───── PROVIDED ENTRIES

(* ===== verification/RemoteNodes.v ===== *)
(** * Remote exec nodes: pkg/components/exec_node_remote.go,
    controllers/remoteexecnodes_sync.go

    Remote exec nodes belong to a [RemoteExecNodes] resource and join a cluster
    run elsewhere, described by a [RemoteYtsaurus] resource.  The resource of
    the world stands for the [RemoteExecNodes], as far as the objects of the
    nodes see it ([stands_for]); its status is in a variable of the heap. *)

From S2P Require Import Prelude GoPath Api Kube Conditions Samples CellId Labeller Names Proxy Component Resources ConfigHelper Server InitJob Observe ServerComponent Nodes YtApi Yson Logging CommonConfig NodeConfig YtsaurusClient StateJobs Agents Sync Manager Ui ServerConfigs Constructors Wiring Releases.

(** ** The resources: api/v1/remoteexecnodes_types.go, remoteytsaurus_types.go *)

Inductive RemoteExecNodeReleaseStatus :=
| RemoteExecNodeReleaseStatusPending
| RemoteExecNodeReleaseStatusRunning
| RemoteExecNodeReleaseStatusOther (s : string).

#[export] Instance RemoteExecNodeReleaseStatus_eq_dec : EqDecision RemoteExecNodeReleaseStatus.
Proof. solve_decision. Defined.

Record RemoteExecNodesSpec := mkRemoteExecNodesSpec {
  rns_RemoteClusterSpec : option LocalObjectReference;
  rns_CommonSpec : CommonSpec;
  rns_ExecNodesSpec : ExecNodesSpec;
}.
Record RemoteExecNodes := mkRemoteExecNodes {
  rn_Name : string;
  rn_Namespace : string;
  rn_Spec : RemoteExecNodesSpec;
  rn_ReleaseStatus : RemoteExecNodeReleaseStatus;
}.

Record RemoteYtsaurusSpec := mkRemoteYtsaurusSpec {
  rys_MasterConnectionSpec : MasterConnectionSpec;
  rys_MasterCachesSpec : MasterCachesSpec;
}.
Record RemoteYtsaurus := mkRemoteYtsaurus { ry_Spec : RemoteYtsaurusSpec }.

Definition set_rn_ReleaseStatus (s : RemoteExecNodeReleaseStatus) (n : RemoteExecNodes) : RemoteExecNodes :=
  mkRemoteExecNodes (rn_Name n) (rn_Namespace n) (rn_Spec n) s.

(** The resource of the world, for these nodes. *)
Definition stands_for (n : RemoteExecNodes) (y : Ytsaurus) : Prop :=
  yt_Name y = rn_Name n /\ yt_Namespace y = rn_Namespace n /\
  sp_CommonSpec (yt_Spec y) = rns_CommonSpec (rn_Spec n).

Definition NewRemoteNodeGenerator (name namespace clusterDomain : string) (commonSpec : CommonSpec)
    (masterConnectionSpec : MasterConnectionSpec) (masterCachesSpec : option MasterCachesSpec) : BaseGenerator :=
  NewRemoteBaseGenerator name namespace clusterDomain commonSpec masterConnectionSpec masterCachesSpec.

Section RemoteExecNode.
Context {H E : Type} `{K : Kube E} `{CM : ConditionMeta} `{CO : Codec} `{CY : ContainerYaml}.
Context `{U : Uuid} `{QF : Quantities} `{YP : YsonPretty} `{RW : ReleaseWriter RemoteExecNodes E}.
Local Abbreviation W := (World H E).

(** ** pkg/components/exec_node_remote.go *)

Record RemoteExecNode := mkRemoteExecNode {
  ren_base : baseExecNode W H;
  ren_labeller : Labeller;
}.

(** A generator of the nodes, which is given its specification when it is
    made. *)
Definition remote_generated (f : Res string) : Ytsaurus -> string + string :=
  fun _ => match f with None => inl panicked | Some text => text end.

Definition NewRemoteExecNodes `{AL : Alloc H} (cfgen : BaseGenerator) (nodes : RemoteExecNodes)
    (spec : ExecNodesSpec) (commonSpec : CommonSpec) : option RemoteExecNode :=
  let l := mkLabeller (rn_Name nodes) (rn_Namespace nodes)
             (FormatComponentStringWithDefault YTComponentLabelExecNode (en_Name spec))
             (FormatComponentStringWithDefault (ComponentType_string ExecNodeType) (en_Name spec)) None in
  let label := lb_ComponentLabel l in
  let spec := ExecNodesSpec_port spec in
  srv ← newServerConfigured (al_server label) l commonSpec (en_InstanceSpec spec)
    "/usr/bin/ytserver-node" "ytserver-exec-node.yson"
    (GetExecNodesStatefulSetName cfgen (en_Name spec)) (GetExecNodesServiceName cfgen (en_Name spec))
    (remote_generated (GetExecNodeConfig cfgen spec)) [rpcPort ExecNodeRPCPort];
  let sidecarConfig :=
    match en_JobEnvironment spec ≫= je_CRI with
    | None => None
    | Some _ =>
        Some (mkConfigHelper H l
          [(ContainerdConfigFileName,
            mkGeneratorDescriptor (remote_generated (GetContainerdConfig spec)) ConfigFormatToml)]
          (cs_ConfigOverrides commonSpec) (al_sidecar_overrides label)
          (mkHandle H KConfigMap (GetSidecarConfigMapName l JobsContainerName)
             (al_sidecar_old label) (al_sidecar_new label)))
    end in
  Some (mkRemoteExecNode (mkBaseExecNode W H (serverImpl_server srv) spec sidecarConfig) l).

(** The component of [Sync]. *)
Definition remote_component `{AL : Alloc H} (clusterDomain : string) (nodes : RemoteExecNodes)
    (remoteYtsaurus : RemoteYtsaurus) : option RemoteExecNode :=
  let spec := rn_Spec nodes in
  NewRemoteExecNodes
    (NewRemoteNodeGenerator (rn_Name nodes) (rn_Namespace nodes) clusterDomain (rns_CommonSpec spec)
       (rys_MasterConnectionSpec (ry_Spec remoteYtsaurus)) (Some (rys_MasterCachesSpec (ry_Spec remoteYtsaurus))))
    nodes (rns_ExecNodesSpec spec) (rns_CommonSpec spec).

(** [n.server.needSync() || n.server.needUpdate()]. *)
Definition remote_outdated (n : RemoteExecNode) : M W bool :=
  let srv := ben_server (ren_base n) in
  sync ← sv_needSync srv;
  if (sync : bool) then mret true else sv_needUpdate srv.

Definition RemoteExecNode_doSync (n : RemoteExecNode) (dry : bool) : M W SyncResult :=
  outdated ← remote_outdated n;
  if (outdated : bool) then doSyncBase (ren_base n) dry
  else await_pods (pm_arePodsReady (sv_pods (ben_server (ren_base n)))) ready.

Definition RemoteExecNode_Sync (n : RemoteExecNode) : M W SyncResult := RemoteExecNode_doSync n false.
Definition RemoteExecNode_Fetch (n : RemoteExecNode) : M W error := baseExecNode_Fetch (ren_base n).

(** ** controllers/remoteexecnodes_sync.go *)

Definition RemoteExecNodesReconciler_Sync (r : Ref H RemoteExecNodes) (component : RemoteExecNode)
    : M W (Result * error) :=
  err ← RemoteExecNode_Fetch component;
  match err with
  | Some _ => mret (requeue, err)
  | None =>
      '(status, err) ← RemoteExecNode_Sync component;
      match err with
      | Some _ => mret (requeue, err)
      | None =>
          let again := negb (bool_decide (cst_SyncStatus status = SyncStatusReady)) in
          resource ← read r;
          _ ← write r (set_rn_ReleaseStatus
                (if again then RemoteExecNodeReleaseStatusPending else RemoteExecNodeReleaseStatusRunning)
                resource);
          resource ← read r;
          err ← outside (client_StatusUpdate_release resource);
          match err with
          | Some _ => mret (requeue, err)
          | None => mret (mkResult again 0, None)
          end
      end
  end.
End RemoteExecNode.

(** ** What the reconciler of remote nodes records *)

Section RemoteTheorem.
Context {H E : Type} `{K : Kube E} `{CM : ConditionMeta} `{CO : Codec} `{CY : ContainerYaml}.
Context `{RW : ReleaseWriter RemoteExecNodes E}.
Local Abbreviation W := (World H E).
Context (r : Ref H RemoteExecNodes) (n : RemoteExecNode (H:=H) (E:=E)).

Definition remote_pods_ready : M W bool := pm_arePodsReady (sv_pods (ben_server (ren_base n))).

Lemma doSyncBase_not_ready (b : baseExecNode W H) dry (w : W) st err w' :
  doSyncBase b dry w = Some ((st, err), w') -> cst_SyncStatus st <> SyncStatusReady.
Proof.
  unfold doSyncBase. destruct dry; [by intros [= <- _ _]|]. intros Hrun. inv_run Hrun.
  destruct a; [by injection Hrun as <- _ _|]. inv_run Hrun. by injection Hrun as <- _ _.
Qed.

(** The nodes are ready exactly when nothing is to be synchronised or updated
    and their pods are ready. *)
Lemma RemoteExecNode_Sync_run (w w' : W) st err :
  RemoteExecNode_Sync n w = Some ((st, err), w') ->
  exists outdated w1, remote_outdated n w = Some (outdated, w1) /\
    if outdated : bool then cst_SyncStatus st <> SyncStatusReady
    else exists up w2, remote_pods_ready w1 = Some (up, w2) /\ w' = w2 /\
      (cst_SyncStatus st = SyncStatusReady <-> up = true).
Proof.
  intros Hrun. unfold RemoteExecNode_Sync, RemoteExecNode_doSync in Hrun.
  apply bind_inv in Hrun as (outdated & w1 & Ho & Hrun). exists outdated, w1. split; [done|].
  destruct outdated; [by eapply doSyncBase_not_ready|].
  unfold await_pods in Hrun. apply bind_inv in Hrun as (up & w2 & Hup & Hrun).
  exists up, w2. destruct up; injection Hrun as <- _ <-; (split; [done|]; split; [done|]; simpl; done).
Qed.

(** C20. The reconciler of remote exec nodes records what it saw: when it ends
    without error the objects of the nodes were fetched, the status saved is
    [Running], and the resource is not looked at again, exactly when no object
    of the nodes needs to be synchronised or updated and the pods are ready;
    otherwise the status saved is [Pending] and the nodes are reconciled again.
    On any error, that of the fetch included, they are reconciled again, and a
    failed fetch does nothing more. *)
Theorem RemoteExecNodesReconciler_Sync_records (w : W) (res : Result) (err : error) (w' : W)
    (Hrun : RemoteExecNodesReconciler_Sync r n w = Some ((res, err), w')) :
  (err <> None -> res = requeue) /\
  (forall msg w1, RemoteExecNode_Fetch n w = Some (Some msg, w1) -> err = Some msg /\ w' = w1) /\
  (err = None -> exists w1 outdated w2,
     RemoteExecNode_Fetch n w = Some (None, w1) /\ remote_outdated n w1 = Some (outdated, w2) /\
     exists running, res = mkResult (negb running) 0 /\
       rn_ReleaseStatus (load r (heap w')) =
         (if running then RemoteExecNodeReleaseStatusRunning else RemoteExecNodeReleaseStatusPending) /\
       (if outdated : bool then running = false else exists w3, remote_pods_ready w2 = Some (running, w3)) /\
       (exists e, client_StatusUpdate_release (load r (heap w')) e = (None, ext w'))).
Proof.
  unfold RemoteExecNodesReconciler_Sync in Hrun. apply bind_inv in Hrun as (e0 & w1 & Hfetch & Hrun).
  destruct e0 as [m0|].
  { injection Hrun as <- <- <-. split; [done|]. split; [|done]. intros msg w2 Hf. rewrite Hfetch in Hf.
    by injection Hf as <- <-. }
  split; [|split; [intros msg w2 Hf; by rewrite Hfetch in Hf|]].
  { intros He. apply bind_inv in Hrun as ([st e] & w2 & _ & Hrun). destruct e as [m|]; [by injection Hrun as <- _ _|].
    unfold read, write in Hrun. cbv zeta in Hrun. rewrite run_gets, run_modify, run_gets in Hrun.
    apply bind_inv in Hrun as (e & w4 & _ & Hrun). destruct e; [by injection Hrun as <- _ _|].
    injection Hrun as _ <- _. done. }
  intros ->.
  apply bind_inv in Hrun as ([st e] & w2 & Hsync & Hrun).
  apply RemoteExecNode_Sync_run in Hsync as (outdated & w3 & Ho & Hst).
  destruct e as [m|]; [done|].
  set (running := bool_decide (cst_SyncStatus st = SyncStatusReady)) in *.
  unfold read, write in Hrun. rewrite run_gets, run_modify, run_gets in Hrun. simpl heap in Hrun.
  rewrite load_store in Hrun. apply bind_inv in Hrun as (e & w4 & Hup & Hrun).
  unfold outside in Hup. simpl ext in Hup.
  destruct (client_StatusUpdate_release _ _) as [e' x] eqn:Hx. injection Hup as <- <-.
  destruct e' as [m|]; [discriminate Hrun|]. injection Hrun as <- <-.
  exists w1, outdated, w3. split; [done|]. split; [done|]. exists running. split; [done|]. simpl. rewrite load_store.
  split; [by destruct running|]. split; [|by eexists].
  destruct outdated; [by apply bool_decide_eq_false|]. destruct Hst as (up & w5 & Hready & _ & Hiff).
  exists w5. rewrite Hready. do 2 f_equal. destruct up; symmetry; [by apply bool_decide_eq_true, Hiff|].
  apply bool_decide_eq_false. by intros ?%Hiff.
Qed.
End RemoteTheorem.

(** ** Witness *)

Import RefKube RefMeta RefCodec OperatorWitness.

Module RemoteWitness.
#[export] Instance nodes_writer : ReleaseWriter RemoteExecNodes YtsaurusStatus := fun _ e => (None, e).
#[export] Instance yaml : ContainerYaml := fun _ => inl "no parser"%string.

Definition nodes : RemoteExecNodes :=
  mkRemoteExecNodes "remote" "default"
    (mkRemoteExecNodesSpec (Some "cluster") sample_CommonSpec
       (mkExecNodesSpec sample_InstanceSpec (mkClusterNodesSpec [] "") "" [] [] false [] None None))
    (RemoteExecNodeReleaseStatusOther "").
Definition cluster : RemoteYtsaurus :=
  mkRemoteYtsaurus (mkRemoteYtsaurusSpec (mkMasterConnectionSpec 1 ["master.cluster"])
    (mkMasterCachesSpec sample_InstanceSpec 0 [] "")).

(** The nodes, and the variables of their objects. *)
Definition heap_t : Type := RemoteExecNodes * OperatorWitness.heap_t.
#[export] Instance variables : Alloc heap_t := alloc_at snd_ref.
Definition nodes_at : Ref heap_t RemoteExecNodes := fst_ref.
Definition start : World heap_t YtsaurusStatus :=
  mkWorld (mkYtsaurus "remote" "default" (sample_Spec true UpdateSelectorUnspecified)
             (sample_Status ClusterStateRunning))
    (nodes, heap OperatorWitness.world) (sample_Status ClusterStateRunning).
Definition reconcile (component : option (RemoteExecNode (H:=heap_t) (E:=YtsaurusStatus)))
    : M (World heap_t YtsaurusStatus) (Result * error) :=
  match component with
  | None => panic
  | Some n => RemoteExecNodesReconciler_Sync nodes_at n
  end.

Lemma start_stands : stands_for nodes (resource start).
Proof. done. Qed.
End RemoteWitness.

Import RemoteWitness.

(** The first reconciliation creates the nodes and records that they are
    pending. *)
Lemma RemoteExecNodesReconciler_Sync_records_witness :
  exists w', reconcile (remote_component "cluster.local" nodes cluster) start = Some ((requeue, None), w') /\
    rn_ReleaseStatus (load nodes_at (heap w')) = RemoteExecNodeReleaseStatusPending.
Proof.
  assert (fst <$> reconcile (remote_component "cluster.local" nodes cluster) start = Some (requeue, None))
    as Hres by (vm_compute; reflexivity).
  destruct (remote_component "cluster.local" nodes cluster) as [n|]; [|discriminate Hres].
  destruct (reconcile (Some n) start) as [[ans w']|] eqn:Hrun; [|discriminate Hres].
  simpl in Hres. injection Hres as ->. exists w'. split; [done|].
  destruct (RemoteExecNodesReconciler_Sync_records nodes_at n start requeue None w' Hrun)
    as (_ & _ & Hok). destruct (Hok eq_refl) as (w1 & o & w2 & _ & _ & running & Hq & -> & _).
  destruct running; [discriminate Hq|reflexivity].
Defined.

──────────
───── PROVIDED ENTRIES

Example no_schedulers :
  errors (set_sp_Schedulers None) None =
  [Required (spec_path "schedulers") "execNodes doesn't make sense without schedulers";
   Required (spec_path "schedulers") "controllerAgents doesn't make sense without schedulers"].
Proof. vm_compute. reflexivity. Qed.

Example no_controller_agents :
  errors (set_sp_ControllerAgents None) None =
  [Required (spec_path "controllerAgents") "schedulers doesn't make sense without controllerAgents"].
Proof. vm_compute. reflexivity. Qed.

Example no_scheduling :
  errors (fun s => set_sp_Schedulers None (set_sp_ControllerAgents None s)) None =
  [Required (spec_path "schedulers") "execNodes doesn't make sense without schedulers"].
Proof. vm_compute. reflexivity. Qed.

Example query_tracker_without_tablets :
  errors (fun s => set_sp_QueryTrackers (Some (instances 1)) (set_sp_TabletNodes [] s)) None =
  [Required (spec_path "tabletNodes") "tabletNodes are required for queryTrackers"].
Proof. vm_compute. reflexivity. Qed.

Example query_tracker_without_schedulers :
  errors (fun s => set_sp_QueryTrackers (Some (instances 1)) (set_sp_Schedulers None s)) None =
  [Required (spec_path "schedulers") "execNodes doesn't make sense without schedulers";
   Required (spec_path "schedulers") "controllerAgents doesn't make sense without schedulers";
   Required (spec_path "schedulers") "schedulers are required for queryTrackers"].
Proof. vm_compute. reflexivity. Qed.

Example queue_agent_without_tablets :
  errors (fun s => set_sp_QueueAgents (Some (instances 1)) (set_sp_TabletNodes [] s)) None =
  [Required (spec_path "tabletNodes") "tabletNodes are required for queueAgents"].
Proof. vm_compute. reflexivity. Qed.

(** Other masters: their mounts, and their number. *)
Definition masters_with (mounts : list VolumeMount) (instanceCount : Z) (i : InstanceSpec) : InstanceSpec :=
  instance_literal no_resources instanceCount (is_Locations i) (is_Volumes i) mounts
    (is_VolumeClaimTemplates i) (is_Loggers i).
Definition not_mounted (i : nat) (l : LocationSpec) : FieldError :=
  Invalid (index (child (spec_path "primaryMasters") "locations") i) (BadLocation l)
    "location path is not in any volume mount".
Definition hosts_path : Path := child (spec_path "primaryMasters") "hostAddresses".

──────────
───── PROVIDED ENTRIES

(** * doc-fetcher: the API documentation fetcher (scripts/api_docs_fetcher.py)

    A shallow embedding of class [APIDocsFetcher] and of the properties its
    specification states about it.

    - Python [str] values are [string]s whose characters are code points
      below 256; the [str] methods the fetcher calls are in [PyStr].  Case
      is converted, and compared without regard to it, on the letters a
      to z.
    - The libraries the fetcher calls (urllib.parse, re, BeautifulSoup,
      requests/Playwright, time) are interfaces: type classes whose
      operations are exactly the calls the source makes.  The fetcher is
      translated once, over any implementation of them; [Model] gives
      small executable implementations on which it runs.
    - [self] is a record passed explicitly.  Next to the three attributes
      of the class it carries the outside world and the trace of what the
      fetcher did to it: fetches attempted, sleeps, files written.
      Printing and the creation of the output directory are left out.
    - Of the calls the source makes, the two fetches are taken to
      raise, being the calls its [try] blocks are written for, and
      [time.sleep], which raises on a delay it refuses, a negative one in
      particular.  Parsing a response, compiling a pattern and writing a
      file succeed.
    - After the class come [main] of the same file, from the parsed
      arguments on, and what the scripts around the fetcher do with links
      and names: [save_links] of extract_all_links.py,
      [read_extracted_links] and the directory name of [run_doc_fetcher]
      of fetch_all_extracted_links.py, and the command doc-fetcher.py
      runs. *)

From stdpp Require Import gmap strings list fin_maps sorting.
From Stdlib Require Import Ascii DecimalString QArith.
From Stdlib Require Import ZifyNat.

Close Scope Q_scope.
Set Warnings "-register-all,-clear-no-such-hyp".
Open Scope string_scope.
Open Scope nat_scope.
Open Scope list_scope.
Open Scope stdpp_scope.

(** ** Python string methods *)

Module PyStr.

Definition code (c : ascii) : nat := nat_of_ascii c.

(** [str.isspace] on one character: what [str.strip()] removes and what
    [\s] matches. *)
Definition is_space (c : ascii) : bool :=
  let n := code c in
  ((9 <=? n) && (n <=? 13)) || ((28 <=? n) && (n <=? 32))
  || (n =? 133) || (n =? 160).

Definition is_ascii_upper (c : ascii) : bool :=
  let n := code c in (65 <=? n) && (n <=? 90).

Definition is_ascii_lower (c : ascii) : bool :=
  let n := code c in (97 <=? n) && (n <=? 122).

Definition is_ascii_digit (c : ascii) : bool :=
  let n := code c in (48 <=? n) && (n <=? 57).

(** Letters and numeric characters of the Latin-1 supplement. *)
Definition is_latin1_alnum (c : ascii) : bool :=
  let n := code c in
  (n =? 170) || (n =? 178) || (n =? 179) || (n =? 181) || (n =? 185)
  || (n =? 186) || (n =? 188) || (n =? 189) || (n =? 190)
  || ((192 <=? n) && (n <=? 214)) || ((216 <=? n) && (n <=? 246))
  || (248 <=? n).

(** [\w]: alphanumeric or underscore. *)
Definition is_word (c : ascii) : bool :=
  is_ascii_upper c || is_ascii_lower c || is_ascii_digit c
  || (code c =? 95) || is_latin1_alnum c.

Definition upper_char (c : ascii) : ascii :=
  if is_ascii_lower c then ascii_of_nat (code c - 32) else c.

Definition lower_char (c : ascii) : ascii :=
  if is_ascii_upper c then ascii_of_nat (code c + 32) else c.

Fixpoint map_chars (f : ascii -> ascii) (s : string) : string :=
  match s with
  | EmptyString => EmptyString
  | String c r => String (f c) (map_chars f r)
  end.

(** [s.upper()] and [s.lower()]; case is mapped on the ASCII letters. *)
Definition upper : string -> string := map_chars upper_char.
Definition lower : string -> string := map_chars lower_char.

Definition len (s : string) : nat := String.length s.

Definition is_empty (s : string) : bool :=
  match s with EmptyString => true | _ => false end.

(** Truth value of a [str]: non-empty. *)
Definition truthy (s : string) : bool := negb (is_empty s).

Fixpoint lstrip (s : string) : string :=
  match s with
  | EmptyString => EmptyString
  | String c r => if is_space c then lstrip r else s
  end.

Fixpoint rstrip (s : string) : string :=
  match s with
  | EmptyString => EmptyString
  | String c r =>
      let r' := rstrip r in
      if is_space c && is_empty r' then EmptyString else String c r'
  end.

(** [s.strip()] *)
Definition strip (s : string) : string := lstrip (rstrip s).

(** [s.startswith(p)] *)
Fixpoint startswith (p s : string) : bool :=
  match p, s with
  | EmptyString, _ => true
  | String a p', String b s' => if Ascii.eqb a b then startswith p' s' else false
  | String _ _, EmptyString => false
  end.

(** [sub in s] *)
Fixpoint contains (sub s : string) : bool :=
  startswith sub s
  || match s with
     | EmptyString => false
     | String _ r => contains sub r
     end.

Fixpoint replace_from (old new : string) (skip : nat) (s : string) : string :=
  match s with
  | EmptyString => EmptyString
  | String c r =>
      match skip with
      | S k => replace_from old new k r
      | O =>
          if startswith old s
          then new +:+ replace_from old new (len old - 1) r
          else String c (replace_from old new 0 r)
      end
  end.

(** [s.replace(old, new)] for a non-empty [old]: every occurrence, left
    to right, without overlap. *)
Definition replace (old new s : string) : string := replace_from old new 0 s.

──────────

*DIRECTIONS*
Retype only the stretch of lines above starting at the one with "exists w5. rewrite" and stopping at the one with "#[export] Instance yaml", exactly as written, with both kept.

*RESULT*
  exists w5. rewrite Hready. do 2 f_equal. destruct up; symmetry; [by apply bool_decide_eq_true, Hiff|].
  apply bool_decide_eq_false. by intros ?%Hiff.
Qed.
End RemoteTheorem.

(** ** Witness *)

Import RefKube RefMeta RefCodec OperatorWitness.

Module RemoteWitness.
#[export] Instance nodes_writer : ReleaseWriter RemoteExecNodes YtsaurusStatus := fun _ e => (None, e).
#[export] Instance yaml : ContainerYaml := fun _ => inl "no parser"%string.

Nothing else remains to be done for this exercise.